Inutile de passer la procédure pièce par pièce pour constater la lourdeur du rouleau compresseur. Inexorable, il progresse et n’exige qu’une chose, non pas la vérité, car nulle part, sinon dans les lettres de Céline à ses juges, nous n’entendons parler de vérité, c’est la culpabilité de sa trahison que ses juges recherchent, même si les foutues preuves se font toujours attendre. Ce désir de broyer l’accusé est effrayant, rien ne l’affirme clairement, mais tout est présent, sous-entendu et tout se déroule en ce sens, la direction des procédures est ainsi odieusement pernicieuse.

Toutefois, l’efficacité générale de la démarche est bien différente, il y a des ratés, de l’hésitation, de l’étonnement de la part des autorités devant la minceur des accusations, la réalité ne rejoint pas la rumeur, Céline se défile. La justice ne semble pas trop savoir dans quelle direction fouiller, comme si, depuis toujours, ils croyaient que les preuves tomberaient du ciel et qu’il n’y aurait qu’à se pencher pour les ramasser à la pelle. Les responsables alimentent des commissions rogatoires, font réaliser des recherches sur l’œuvre, une d’entre elles réussit surtout à démontrer le caractère exceptionnel de la démarche de l’écrivain.

Autres ratés, les faits reprochés à Céline doivent, en vertu de l’ordonnance de juin 1944, se situer entre les années d’occupations, soit juin 1940 et la libération. «Bagatelles pour un massacre» et «L’école des cadavres» datent de 1937 et 1939, seul le livre «Les beaux draps» est publié pendant l’occupation. En principe, les deux premiers ouvrages ne peuvent être retenus par la poursuite. Toutefois, ces deux pamphlets sont réédités pendant l’occupation, mais Céline et ses avocats allèguent que le contrat d’édition de l’écrivain stipule que la réédition de ses livres relève entièrement de la responsabilité de Denoël et que Céline n’avait aucun contrôle sur la réédition de ses œuvres, mais peu importe, on n’en tiendra pas vraiment compte.

De plus, c’est également important, toujours en vertu de l’ordonnance de juin 1944, les propos antisémites ne constituent pas un délit en soi, mais seulement si les déclarions de l’inculpé favorisent l’intelligence avec l’ennemi. Il y a donc ici une nuance essentielle entre les effets réels du «délire célinien» des pamphlets et les faits de collaboration.

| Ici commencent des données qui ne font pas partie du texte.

(** C4, amended.  The flag [updated] is set by the row loop exactly when
    it stored a summary: in a dry run when some row needed work, otherwise
    when some call returned a text; then some row that needed work holds
    the stored summary, and every changed row sets the flag.  After the
    loop the file is written only when the flag is set.  When it is not
    set, no operation on the files happens.  When it is set, a new
    temporary file is created in the directory of the target
    ([dirname(abspath(csv_path))], or [.] when that is empty), the header
    and the rows are written to it, and at every point of that sequence
    the target holds either its old content or the complete new dataset;
    if every row fits the header the sequence ends with the replacement of
    the target by the temporary file, the only operation that touches the
    target. *)
Theorem dataset_written_atomically_iff_updated
    tpl model dry rows w0 rows' updated w csv_path headers old :
  tables (ext w0) !! csv_path = Some old →
  process_rows chat_completion tpl model dry 0 rows false w0 = (Ok (rows', updated), w) →
  let run := (if updated then persist abspath dirname mkstemp_name csv_path headers rows'
              else print "No updates needed.") w in
  let dir := if String.eqb (dirname (abspath csv_path)) "" then "."
             else dirname (abspath csv_path) in
  let tmp := mkstemp_name (tables (ext w0)) ".csv" "csvtmp" dir in
  (∃ new, calls (ext w) = calls (ext w0) ++ new ∧
     (updated = true ↔ if dry then Exists needs_work rows else Exists returned new)) ∧
  (updated = true →
     ∃ j r s, rows !! j = Some r ∧ has_summary r = false ∧
              rows' !! j = Some (row_set r "summary" s)) ∧
  (rows' ≠ rows → updated = true) ∧
  tmp ≠ csv_path ∧
  ∃ events,
    fs_log (ext run.2) = fs_log (ext w0) ++ events ∧
    tables (ext run.2) = foldl fs_apply (tables (ext w0)) events ∧
    (updated = false → events = []) ∧
    (updated = true →
       head events = Some (Created dir tmp) ∧
       (∀ pre suf, events = pre ++ suf →
          foldl fs_apply (tables (ext w0)) pre !! csv_path = Some old ∨
          foldl fs_apply (tables (ext w0)) pre !! csv_path
          = Some (headers :: records_of headers rows')) ∧
       (Forall (fits headers) rows' →
          run.1 = Ok tt ∧
          events = persist_events dir tmp csv_path headers (records_of headers rows'))).
Proof using mkstemp_fresh.
  intros Hold Hloop run dir tmp.
  pose proof (process_rows_same_files chat_completion tpl model dry 0 rows false w0) as Hsame.
  rewrite Hloop in Hsame. destruct Hsame as (_ & Htab & Hlog). simpl in Htab, Hlog.
  assert (tmp ≠ csv_path) as Hne.
  { intros Heq. pose proof (mkstemp_fresh (tables (ext w0)) ".csv" "csvtmp" dir) as Hfresh.
    fold tmp in Hfresh. congruence. }
  destruct (process_rows_flag chat_completion _ _ _ _ _ _ _ _ _ _ Hloop)
    as (new & Hnew & Hflag & Hstored).
  split.
  { exists new. split; [done|]. rewrite Hflag. intuition discriminate. }
  split; [by apply Hstored|].
  split; [|split; [done|]].
  { intros Hchanged. apply process_rows_ok in Hloop as (_ & _ & Hsame).
    destruct updated; [done|]. by destruct Hchanged; apply Hsame. }
  subst run. destruct updated.
  - pose proof (persist_run abspath dirname mkstemp_name csv_path headers rows' w) as Hrun.
    cbv zeta in Hrun. rewrite Htab in Hrun.
    change (tmp_dir_of abspath dirname csv_path) with dir in Hrun. fold tmp in Hrun.
    destruct Hrun as [[Hfit Hrun]|(Hnot & e & evs & Hrun & Hevs)]; rewrite Hrun.
    + exists (persist_events dir tmp csv_path headers (records_of headers rows')).
      cbn [snd fst ext]. unfold add_line. cbn [fs_log tables].
      rewrite fs_run_fs_log, fs_run_tables, Hlog, Htab.
      split; [done|]. split; [done|]. split; [done|]. intros _.
      split; [done|]. split; [|done].
      intros pre suf Hsplit. unfold persist_events in Hsplit.
      rewrite app_assoc in Hsplit. apply split_snoc in Hsplit as [[-> ->]|(suf' & -> & Hpre)].
      * right. rewrite <- app_assoc. apply replay_persist.
      * left. rewrite (replay_writes_to_other tmp); [done| |done].
        assert (Forall (writes_to tmp)
                  ([Created dir tmp; Wrote tmp headers]
                   ++ (Wrote tmp <$> records_of headers rows'))) as Hall.
        { apply Forall_app. split; [by repeat constructor|].
          apply Forall_fmap, Forall_forall. by intros. }
        rewrite Hpre in Hall. by apply Forall_app in Hall as [? _].
    + exists (Created dir tmp :: evs).
      cbn [snd fst ext]. rewrite fs_run_fs_log, fs_run_tables, Hlog, Htab.
      split; [done|]. split; [done|]. split; [done|]. intros _.
      split; [done|]. split; [|done].
      intros pre suf Hsplit. left.
      rewrite (replay_writes_to_other tmp); [done| |done].
      assert (Forall (writes_to tmp) (Created dir tmp :: evs)) as Hall by by constructor.
      rewrite Hsplit in Hall. by apply Forall_app in Hall as [? _].
  - exists []. unfold print. munfold. cbn [snd fst ext]. unfold add_line. cbn [fs_log tables].
    rewrite app_nil_r. by repeat split.
Qed.
End WriteFacts.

Encore une fois, un mur se fissure.

Autre nuance, encore plus déterminante que les deux autres, les Éditions Denoël, accusées de collaboration avec l’ennemi, sont acquittées de toutes les accusations d’avoir, par leur publication, favoriser les occupants. Alors, comment donc reprocher à Céline d’avoir trahi par ses livres, alors que son éditeur n’a commis aucun acte répréhensible et susceptible d’avoir aidé l’Allemagne dans ses dessins? Reste peut-être les fameuses lettres aux journaux, cela semble bien pauvre pour la gravité de la faute qu’on lui reproche. Encore aujourd’hui on en fait des gorges chaudes, de ses lettres, sans vraiment les avoir analysées dans leur contexte.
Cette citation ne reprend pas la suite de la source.